BEGIN Data records
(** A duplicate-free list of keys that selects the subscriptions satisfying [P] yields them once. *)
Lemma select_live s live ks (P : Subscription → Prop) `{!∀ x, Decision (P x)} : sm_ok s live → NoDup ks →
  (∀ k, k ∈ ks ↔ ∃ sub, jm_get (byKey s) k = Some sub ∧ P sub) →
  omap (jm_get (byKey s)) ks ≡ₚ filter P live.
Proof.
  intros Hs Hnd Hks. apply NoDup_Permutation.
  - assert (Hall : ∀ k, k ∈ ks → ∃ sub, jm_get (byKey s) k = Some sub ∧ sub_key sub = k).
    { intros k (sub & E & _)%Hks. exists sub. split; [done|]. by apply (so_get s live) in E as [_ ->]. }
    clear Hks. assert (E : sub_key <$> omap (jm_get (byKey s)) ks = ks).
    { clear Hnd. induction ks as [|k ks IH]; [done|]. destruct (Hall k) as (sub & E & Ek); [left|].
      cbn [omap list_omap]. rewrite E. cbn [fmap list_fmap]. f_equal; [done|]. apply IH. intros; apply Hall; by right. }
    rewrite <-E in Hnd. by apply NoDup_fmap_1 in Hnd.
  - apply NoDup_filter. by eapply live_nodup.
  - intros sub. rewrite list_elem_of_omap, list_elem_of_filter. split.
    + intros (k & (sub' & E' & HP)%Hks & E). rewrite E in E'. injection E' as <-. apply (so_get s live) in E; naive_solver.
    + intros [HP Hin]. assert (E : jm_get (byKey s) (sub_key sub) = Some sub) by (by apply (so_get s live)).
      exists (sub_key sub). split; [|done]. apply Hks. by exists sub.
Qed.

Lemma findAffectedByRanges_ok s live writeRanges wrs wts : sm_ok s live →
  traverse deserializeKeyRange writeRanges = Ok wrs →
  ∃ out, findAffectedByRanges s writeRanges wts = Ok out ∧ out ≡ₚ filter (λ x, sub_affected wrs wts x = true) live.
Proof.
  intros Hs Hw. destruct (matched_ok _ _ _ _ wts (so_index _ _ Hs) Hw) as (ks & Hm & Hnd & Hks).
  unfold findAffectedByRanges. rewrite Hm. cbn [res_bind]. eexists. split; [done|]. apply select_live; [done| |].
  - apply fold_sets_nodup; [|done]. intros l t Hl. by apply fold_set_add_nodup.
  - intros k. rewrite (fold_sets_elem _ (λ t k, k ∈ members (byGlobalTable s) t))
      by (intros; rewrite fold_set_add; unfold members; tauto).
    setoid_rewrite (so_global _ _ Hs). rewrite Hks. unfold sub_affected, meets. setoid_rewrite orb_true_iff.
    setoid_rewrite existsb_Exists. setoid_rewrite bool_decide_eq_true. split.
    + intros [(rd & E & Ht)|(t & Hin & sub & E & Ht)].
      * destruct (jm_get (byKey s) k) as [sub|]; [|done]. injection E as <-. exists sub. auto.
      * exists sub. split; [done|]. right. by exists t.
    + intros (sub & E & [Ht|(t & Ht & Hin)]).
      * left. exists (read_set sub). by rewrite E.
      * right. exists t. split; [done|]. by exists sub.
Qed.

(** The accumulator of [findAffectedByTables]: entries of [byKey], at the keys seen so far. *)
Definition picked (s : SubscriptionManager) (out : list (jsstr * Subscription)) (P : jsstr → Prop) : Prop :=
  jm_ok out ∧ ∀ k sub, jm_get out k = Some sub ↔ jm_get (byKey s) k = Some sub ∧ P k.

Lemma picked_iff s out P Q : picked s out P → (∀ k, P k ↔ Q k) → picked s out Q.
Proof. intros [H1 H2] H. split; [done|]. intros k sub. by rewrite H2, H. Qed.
END Data records
The answer is the lines above between the line holding "omap (jm_get (byKey s)) ks ≡ₚ" and the line holding "rewrite <-E in", inclusive, each written out exactly, and no others.

  omap (jm_get (byKey s)) ks ≡ₚ filter P live.
Proof.
  intros Hs Hnd Hks. apply NoDup_Permutation.
  - assert (Hall : ∀ k, k ∈ ks → ∃ sub, jm_get (byKey s) k = Some sub ∧ sub_key sub = k).
    { intros k (sub & E & _)%Hks. exists sub. split; [done|]. by apply (so_get s live) in E as [_ ->]. }
    clear Hks. assert (E : sub_key <$> omap (jm_get (byKey s)) ks = ks).
    { clear Hnd. induction ks as [|k ks IH]; [done|]. destruct (Hall k) as (sub & E & Ek); [left|].
      cbn [omap list_omap]. rewrite E. cbn [fmap list_fmap]. f_equal; [done|]. apply IH. intros; apply Hall; by right. }
    rewrite <-E in Hnd. by apply NoDup_fmap_1 in Hnd.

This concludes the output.